3

I would like to have a shell script to do a find and replace on anything without using regular expressions (regex), that includes all the specials chars such as !@#$%¨&*()?^~]}[{´`>.<,"'

So for example the function would be able to receive two parameters where the 1st will be what I want to find, and the second parameter will be what will be replaced with.

Example 1:

File1:
BETWEEN TO_DATE('&1','YYYY-MM-DD') +1  and TO_DATE('&2','YYYY-MM-DD') +15

First parameter: TO_DATE('&1','YYYY-MM-DD') 
Second parameter: TO_DATE('&1 23:59:59','YYYY-MM-DD HH@$:MI:SS') 

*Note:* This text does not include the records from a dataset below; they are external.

(** What the run of a container job takes from outside: the new id, the bytes
    of its token, the times of the records, the start of the wait, and for
    every round of the wait the two clocks and what others did to the
    containers since the last round. *)
Record Turn := mkTurn { clock : Instant; wall : DateTime; others : JobManager D -> JobManager D }.
Record Run := mkRun {
  run_id : Uuid; token_bytes : list Z; t_saved : DateTime; t_created : DateTime; t_started : DateTime;
  wait_start : Instant; turns : list Turn }.
Definition WAIT_SECS : Z := 600.
Definition finished_json (id : Uuid) (output dir browse : string) : Json :=
  JObject [("job_id", JString (uuid_show id)); ("status", JString "completed"); ("output", JString output);
           ("project_dir", JString dir); ("browse_url", JString ("/projects/" ++s browse))]%string.
Definition settled (deps : ToolDeps) (id : Uuid) (dir browse : string) (now : DateTime) (h : ContainerHandle) w : Answer * W :=
  let said d := default d (completion_result h ≫= completion_message) in
  let w := set_jm (cleanup_job id (jm w)) w in
  let fail message := (failed ("container job failed: " ++s message), job_failed deps id message now w) in
  match Containers.state h with
  | Containers.Failed => fail (said "unknown failure"%string)
  | _ =>
      let message := said "Container job completed"%string in
      if default true (Containers.success <$> completion_result h)
      then (Ok (finished_json id message dir browse), job_completed deps id now w)
      else fail message
  end.
Fixpoint wait_loop (deps : ToolDeps) (id : Uuid) (dir browse : string) (deadline : Instant)
    (ts : list Turn) w : option Answer * W :=
  match ts with
  | [] => (None, w)
  | t :: ts =>
      let now := wall t in
      let w := set_jm (others t (jm w)) w in
      if deadline <? clock t
      then let m := (stop_job docker id (jm w)).2 in
           let w := set_jm (cleanup_job id m) w in
           (Some (failed "container execution timed out (10 minutes)"), job_failed deps id "Timed out (10 minutes)" now w)
      else match get_handle id (jm w) with
           | None => (Some (Ok (finished_json id "Container job completed" dir browse)), job_completed deps id now w)
           | Some h =>
               match Containers.state h with
               | Running | Creating => wait_loop deps id dir browse deadline ts w
               | Stopped | Containers.Failed => let '(r, w) := settled deps id dir browse now h w in (Some r, w)
               end
           end
  end.
Definition started_json (id : Uuid) (dir browse : string) : Json :=
  JObject [("job_id", JString (uuid_show id)); ("status", JString "started");
           ("message", JString "Container started. Use job_events to check status or job_prompt to send follow-up instructions.");
           ("project_dir", JString dir); ("browse_url", JString ("/projects/" ++s browse))]%string.
Definition saved_job (r : Run) (task user dir : string) (grants : list CredentialGrant) : SandboxJobRecord :=
  mkSandboxRecord (run_id r) task "creating" user dir None None (t_saved r) None None grants.
Definition record_job (deps : ToolDeps) (r : Run) (task user dir : string) (md : JobMode) (grants : list CredentialGrant) w : W :=
  let w := persist deps (SaveJob (saved_job r task user dir grants)) w in
  if bool_decide (md = Containers.Worker) then w else persist deps (SetMode (run_id r) (job_mode_as_str md)) w.
Definition execute_sandbox (deps : ToolDeps) (r : Run) (task : string) (explicit : option Path) (wait : bool) (md : JobMode)
    (grants : list CredentialGrant) (user : string) w : option Answer * W :=
  let id := run_id r in
  let '(dir, e) := resolve_project_dir io_show home_dir explicit (uuid_show id) (fs (jm w)) in
  let w := set_jm (with_fs e (jm w)) w in
  match dir with
  | Err x => (Some (Err x), w)
  | Ok (dir, browse) =>
      let w := record_job deps r task user (path_display dir) md grants w in
      let '(made, m) := Containers.create_job docker config linux home_dir opencode_model io_show uuid_show
                          (token_bytes r) (t_created r) id task (Some dir) md grants (jm w) in
      let w := set_jm m w in
      match made with
      | Err e => (Some (failed ("failed to create container: " ++s orchestrator_error_display uuid_show e)),
                  job_failed deps id (orchestrator_error_display uuid_show e) (t_started r) w)
      | Ok _ =>
          let w := update_status deps id "running" None None (Some (t_started r)) None w in
          if wait then wait_loop deps id (path_display dir) browse (wait_start r + from_secs WAIT_SECS) (turns r) w
          else (Some (Ok (started_json id (path_display dir) browse)), if monitored deps then monitor id w else w)
      end
  end.
Definition create_job_tool (deps : option ToolDeps) (r : Run) (params : Json) (user : string) w : option Answer * W :=
  match require_str params "title" with
  | Err e => (Some (Err e), w)
  | Ok title =>
      match require_str params "description" with
      | Err e => (Some (Err e), w)
      | Ok description =>
          match deps with
          | None => let '(a, w) := execute_local (run_id r) (t_saved r) title description user w in (Some a, w)
          | Some deps =>
              let wait := default true (get_bool "wait" params) in
              let default_mode := resolve_default_mode deps user in
              let md := effective_mode (claude_code_available config) (requested_mode params default_mode) default_mode in
              match parse_credentials deps params user with
              | Err e => (Some (Err e), w)
              | Ok grants =>
                  execute_sandbox deps r (title ++s BLANK_LINE ++s description) (components <$> get_str "project_dir" params)
                    wait md grants user w
              end
          end
      end
  end.
Definition execution_timeout (sandbox : bool) : Duration := from_secs (if sandbox then 660 else 30).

File1 after calling the function to replace:

BETWEEN TO_DATE('&1 23:59:59','YYYY-MM-DD HH@$:MI:SS')  +1  and TO_DATE('&2','YYYY-MM-DD') +15

Example 2:

File2:
This is just a test/2^

Paramter1: test/2^
Paramter1: testing\$2^]'

File2 after calling the function to replace:
This is just a test/2^

The param1 and param2 could be really anything.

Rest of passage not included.